Lemma wp_flush fuel frames (Q : list bytes -> World B -> Prop) X w :
  queue_ok (w_queue w) -> (length (items (w_queue w)) < fuel)%nat ->
  (forall q t, idle q -> Q (frames ++ map qf_bytes (items (w_queue w)))
     (mk_world (w_conn w) (w_out w) q t (w_session_counter w) (w_backend w))) ->
  wp (flush_write_queue (B := B) fuel frames) Q X w.
Proof.
  revert frames w. induction fuel as [| fuel IH]; intros frames w Hok Hfuel Hq; [lia |]. cbn [flush_write_queue].
  wp_step. wp_step. unfold pop_front. destruct (pop_front_raw (w_queue w)) as [[item |] q'] eqn:Ep; cbn [option_map].
  - destruct Hok as [Hwf Hgap]. destruct (pop_wf _ _ _ Hwf Ep) as [Hwf' Hitems].
    unfold pop_front_raw in Ep. destruct (items (w_queue w)) as [| it rest] eqn:Ei; [done |]. injection Ep as <- <-.
    unfold set_queue, telemetry. wp_step. wp_step. wp_step. wp_step. apply IH.
    + split; [by apply note_wf |]. cbn. exact Hgap.
    + cbn in *. lia.
    + intros q t Hi. cbn [map] in Hq. specialize (Hq q t Hi). by rewrite <- app_assoc.
  - unfold pop_front_raw in Ep. destruct (items (w_queue w)) eqn:Ei; [| done]. injection Ep as <-. wp_step.
    specialize (Hq (w_queue w) (w_telemetry w)). cbn [map] in Hq. rewrite app_nil_r in Hq. destruct w. apply Hq. by split.
Qed.

Lemma wp_flush_all (Q : list bytes -> World B -> Prop) X w :
  queue_ok (w_queue w) ->
  (forall q t, idle q -> Q (map qf_bytes (items (w_queue w)))
     (mk_world (w_conn w) (w_out w) q t (w_session_counter w) (w_backend w))) ->
  wp (flush_all (B := B)) Q X w.
Proof. intros Hok Hq. unfold flush_all. wp_step. wp_step. apply wp_flush; [done | lia | done]. Qed.

(** An idle queue takes what fits the byte budget. *)
Lemma idle_within q c r frame :
  idle q -> within q (items q ++ [mk_queued c r frame]) = (blen frame <=? max_bytes q).
Proof.
  intros [[[Hs Hm _ _] _] ->]. unfold within. change (blen ([] ++ [mk_queued c r frame])) with 1.
  change (total_bytes ([] ++ [mk_queued c r frame])) with (blen frame + 0).
  destruct (Z.leb_spec 1 (max_samples q)); [| lia]. by rewrite Z.add_0_r.
Qed.

Lemma idle_push_reliable q c frame :
  idle q -> can_fit q (blen frame) = true ->
  exists q', push_reliable q c frame = Ok q' /\ queue_ok q' /\ map qf_bytes (items q') = [frame].
Proof.
  intros Hi Hf. unfold push_reliable. rewrite Hf. eexists. split; [done |]. pose proof Hi as [[Hwf Hg] He].
  split; [| cbn; by rewrite He]. split; [| done]. apply push_wf; [done |]. by rewrite <- can_fit_spec.
Qed.

Lemma idle_admit q c frame :
  idle q ->
  exists q', admit_best_effort q c frame = Ok q' /\ queue_ok q' /\
    map qf_bytes (items q') = if blen frame <=? max_bytes q then [frame] else [].
Proof.
  intros [[Hwf Hg] He]. destruct (admit_spec q c frame Hwf Hg) as (q' & Ha & Hwf' & _ & _ & Hc). exists q'.
  split; [done |]. destruct (Z.ltb_spec (max_bytes q) (blen frame)), (Z.leb_spec (blen frame) (max_bytes q)); try lia.
  - destruct Hc as [Hi Hd]. rewrite Hi, He. split; [split; [done | rewrite Hd; cbn; lia] | done].
  - destruct Hc as (n & Hn & Hi & Hd & _). rewrite He in Hn, Hi. cbn in Hn. assert (n = 0%nat) as -> by lia.
    rewrite Hi. split; [split; [done | rewrite Hd; cbn; lia] | done].
Qed.

(** ** Subscription samples *)

Definition forward_header (id : Z) (r : ChannelRuntime) : FrameHeader :=
  {| fh_version := 0; fh_opcode := OPCODE_ROS_SAMPLE; fh_flags := if cr_reliable r then FLAG_ROS_RELIABLE else 0;
     fh_channel_id := id; fh_sequence := cr_seq_out r; fh_source_time_ns := 0; fh_priority := cr_priority r;
     fh_clock_id := 0 |}.
Lemma sample_forwarded_witness :
  fst (sample_sent (sample_from_payload 8 [1; 2]) demo_world) = [demo_sample 8 0 [1; 2]] /\
  answers_with (turn DebugBuild demo_config demo_auth BinaryWebSocket (fun n => n) 42 (ESample (sample_from_payload 8 [1; 2])))
    (fun '(frames, go) w' => go = true /\ forwarded (sample_from_payload 8 [1; 2]) demo_world frames w') demo_world.
Proof.
  split; [by vm_compute |].
  apply (sample_forwarded demo_config demo_auth BinaryWebSocket (fun n => n) 42 DebugBuild (sample_from_payload 8 [1; 2])
    demo_world demo_world_wf).
  - exact (proj1 (Forall_singleton _ _) (input_check [ESample (sample_from_payload 8 [1; 2])] ltac:(by vm_compute))).
  - intros _ r Hr. vm_compute in Hr. injection Hr as <-. by vm_compute.
Defined.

▶ [What is being asked] Of the entries above, transcribe exactly those lines that fall between the line containing "apply (sample_forwarded demo_config" and the line containing "demo_world demo_world_wf).", together with those two lines.

▶ [Response below]
  apply (sample_forwarded demo_config demo_auth BinaryWebSocket (fun n => n) 42 DebugBuild (sample_from_payload 8 [1; 2])
    demo_world demo_world_wf).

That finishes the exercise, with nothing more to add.